Old Mutual was the sharpest faller on the FTSE 100 on Friday as the insurer led declines in UK-listed stocks with exposure to South Africa following the dismissal of the country’s finance minister.
The insurance company, which does most of its business in the African nation, at one point fell as much 8 per cent on the day before closing down 7.5 per cent at 200.6p.
The fear that South African president Jacob Zuma would fire his finance minister Pravin Gordhan had hung over markets all week with shares hit hardest on Friday following the latter’s exit late on Thursday.
The departure of the reformist finance minister intensified fears that South Africa could lose its investment grade rating.
“Emerging markets in general tend to be viewed towards the higher end of the risk spectrum, not least of which is due to the political volatility they can provide, as evidenced by the news from South Africa,” says Richard Hunter, head of research at Wilson King, an investment company.
London-listed miners with South African operations were also notable fallers. Anglo American fell 3.4 per cent to £12.20 and Rio Tinto slid 2.4 per cent at £32.10.
Mediclinic, an international private hospital group with operations in South Africa, was 6.2 per cent weaker at 712p while Mondi, a packaging and paper group with headquarters in Johannesburg, fell 2.5 per cent to £19.27.

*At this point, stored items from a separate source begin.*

Lemma bundle_lineless i bundle : emits lineless (send_bundle cfg i bundle).
Proof.
  revert i. induction bundle as [|file bundle IH]; intros i; [apply emits_ret|]. cbn [send_bundle].
  apply emits_bind; [apply runDfuDownload_lineless|]. intros [r|s]; [|apply emits_ret].
  apply emits_bind; [|intros []; apply IH].
  case_decide; [apply emits_ret|emit].
Qed.

Lemma flash_lineless image : emits lineless (flashFirmware cfg image).
Proof.
  unfold flashFirmware, prepareFlashImage. apply emits_bind.
  - apply emits_bind; [emit|].
    intros [size|what]; [|apply emits_ret]. destruct (_ || _); [apply emits_ret|]. cbv zeta.
    apply emits_bind; [emit|].
    intros [r|what]; [|apply emits_ret].
    apply emits_bind; [emit|].
    intros [r'|what]; apply emits_ret.
  - intros [prepared staged]. apply emits_bind.
    + destruct prepared as [r|out]; [|apply emits_ret]. unfold send_image.
      apply emits_bind; [apply runDfuDownload_lineless|]. intros [r'|s]; [|apply emits_ret]. cbv zeta.
      destruct (detachAfterFlash cfg); [|apply emits_ret].
      apply emits_bind; [apply runDfuUtil_lineless|intros d; apply emits_ret].
    + intros result. apply emits_bind; [|intros []; apply emits_ret].
      unfold StagedImage_destroy. destruct (temporary staged); [|apply emits_ret].
      emit.
Qed.
End Watching.

Section Lines.
Context (cfg : Config).

Definition strap_level (asserted : bool) : Z :=
  if asserted then gpioActive (recoveryActiveLow cfg) else gpioInactive (recoveryActiveLow cfg).

Definition straps_held (asserted : bool) (s : Gpio) : Prop :=
  s !! spiMuxGpioName cfg = Some (Some 0%Z) ∧ s !! recoveryGpioName cfg = Some (Some (strap_level asserted)).

Definition gpio_step (s : Gpio) (e : Event (reply := reply)) : option Gpio :=
  let '(existT c r) := e in
  match c return reply c → option Gpio with
  | RequestLine name => λ r, allow (s !! name = None) (if is_ok r then <[name := None]> s else s)
  | SetValue name v => λ r,
      allow (is_Some (s !! name) ∧
             (name = resetGpioName cfg → straps_held true s ∨ straps_held false s))
        (if is_ok r then <[name := Some v]> s else s)
  | ReleaseLine name => λ _, allow (is_Some (s !! name)) (delete name s)
  | DropLine name => λ _, Some (delete name s)
  | RunProcess argv _ => λ _, allow (is_listing argv = false → straps_held true s) s
  | _ => λ _, Some s
  end r.

(** The three lines are distinct. *)
Context (Hnames : NoDup [spiMuxGpioName cfg; recoveryGpioName cfg; resetGpioName cfg]).
Context `{DfuEnv}.

Abbreviation reaches := (reaches gpio_step).

Definition full_session : GpioSession :=
  mkGpioSession (Some (spiMuxGpioName cfg)) (Some (recoveryGpioName cfg)).

Definition mux_held : Gpio := {[spiMuxGpioName cfg := Some 0%Z]}.
Definition held (asserted : bool) : Gpio :=
  <[recoveryGpioName cfg := Some (strap_level asserted)]> mux_held.

(** What a session holds. *)
Definition holds (session : GpioSession) (s : Gpio) : Prop :=
  (session = no_lines ∧ s = ∅) ∨ (session = full_session ∧ ∃ b, s = held b).

Lemma names_ne :
  spiMuxGpioName cfg ≠ recoveryGpioName cfg ∧ spiMuxGpioName cfg ≠ resetGpioName cfg ∧
  recoveryGpioName cfg ≠ resetGpioName cfg.
Proof.
  apply NoDup_cons in Hnames as [Hm Hnames']. apply NoDup_cons in Hnames' as [Hr _].
  set_solver.
Qed.

Lemma held_straps b : straps_held b (held b).
Proof.
  destruct names_ne as (H1 & H2 & H3). unfold straps_held, held, mux_held.
  by rewrite lookup_insert_ne, lookup_singleton_eq, lookup_insert_eq.
Qed.

(** Requesting a line that is free, and that may be driven once it is held. *)
Lemma request_reaches name v s :
  s !! name = None →
  (name = resetGpioName cfg → straps_held true s ∨ straps_held false s) →
  reaches s (requestOutputLine name v)
    (λ r s', s' = if is_ok r then <[name := Some v]> s else s).
Proof.
  intros Hfree Hreset. unfold requestOutputLine.
  refine (reaches_step (reply := reply) s (FindLine name) _ _ _). intros line. exists s. split; [done|].
  destruct line as [[]|what]; try by apply reaches_ret.
  refine (reaches_step (reply := reply) s (RequestLine name) _ _ _). intros requested. eexists.
  split; [by apply allow_true|].
  destruct requested as [[]|what]; cbn [is_ok].
  - refine (reaches_step (reply := reply) _ (SetValue name v) _ _ _). intros driven. eexists. split.
    { apply allow_true. split; [rewrite lookup_insert_eq; by eexists|].
      intros Hn. specialize (Hreset Hn). destruct names_ne as (H1 & H2 & H3).
      unfold straps_held in *. rewrite !lookup_insert_ne by congruence. done. }
    destruct driven as [[]|what]; cbn [is_ok].
    { apply reaches_ret. by rewrite insert_insert_eq. }
    refine (reaches_step (reply := reply) _ (DropLine name) _ _ _). intros []. eexists. split; [done|].
    apply reaches_ret. by rewrite delete_insert_id.
  - apply reaches_bind_ret. refine (reaches_step (reply := reply) _ (DropLine name) _ _ _). intros [].
    eexists. split; [done|]. apply reaches_ret. by rewrite delete_id.
Qed.

Lemma held_reset b : held b !! resetGpioName cfg = None.
Proof.
  destruct names_ne as (H1 & H2 & H3). unfold held, mux_held.
  by rewrite lookup_insert_ne, lookup_singleton_ne.
Qed.

Lemma pulse_reaches b : reaches (held b) (pulseReset cfg) (λ _ s', s' = held b).
Proof.
  assert (Hs : straps_held true (held b) ∨ straps_held false (held b))
    by (destruct b; [left|right]; apply held_straps).
  destruct names_ne as (H1 & H2 & H3). unfold pulseReset. eapply reaches_bind.
  { apply request_reaches; [apply held_reset|done]. }
  intros [[]|what] s' ->; cbn [is_ok]; [|by apply reaches_ret].
  refine (reaches_step (reply := reply) _ (SleepFor _) _ _ _). intros []. eexists. split; [done|].
  refine (reaches_step (reply := reply) _ (SetValue _ _) _ _ _). intros released. eexists. split.
  { apply allow_true. split; [rewrite lookup_insert_eq; by eexists|]. intros _.
    unfold straps_held in *. by rewrite !lookup_insert_ne. }
  refine (reaches_step (reply := reply) _ (DropLine _) _ _ _). intros []. eexists. split; [done|].
  apply reaches_ret. destruct released; cbn [is_ok]; rewrite ?insert_insert_eq;
    apply delete_insert_id, held_reset.
Qed.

“Such volatility is likely to persist until such time as the market becomes comfortable with both the country’s economic strategy as well as its trajectory,” said Mr Hunter.
The FTSE 100 closed down 0.6 per cent at 7,322.92 on Friday. For the week, the index of blue-chip companies was little changed and is up almost 2 per cent for the year.
Meanwhile the FTSE 250, the home to mid-cap companies more closely tied to the UK economy, finished Friday little changed at 18,971.8, 0.2 per cent lower. It has gained 3.6 per cent so far this year.
Motor and household insurer Direct Line was the top performer on the FTSE 100 for the majority of Friday’s trading session. It closed at 1.9 per cent higher at 347.4p thanks to upbeat broker commentary on the stock.
JPMorgan Cazenove raised its recommendation on Direct Line shares to “overweight” from “neutral”, while HSBC helped the positive sentiment by lifting its rating from “hold” to “buy”.
British Land, the UK property developer, was up 2.9 per cent to 610p after the company announced that it had been given the green light for the regeneration of Kingston town centre’s Eden Walk shopping centre in West London.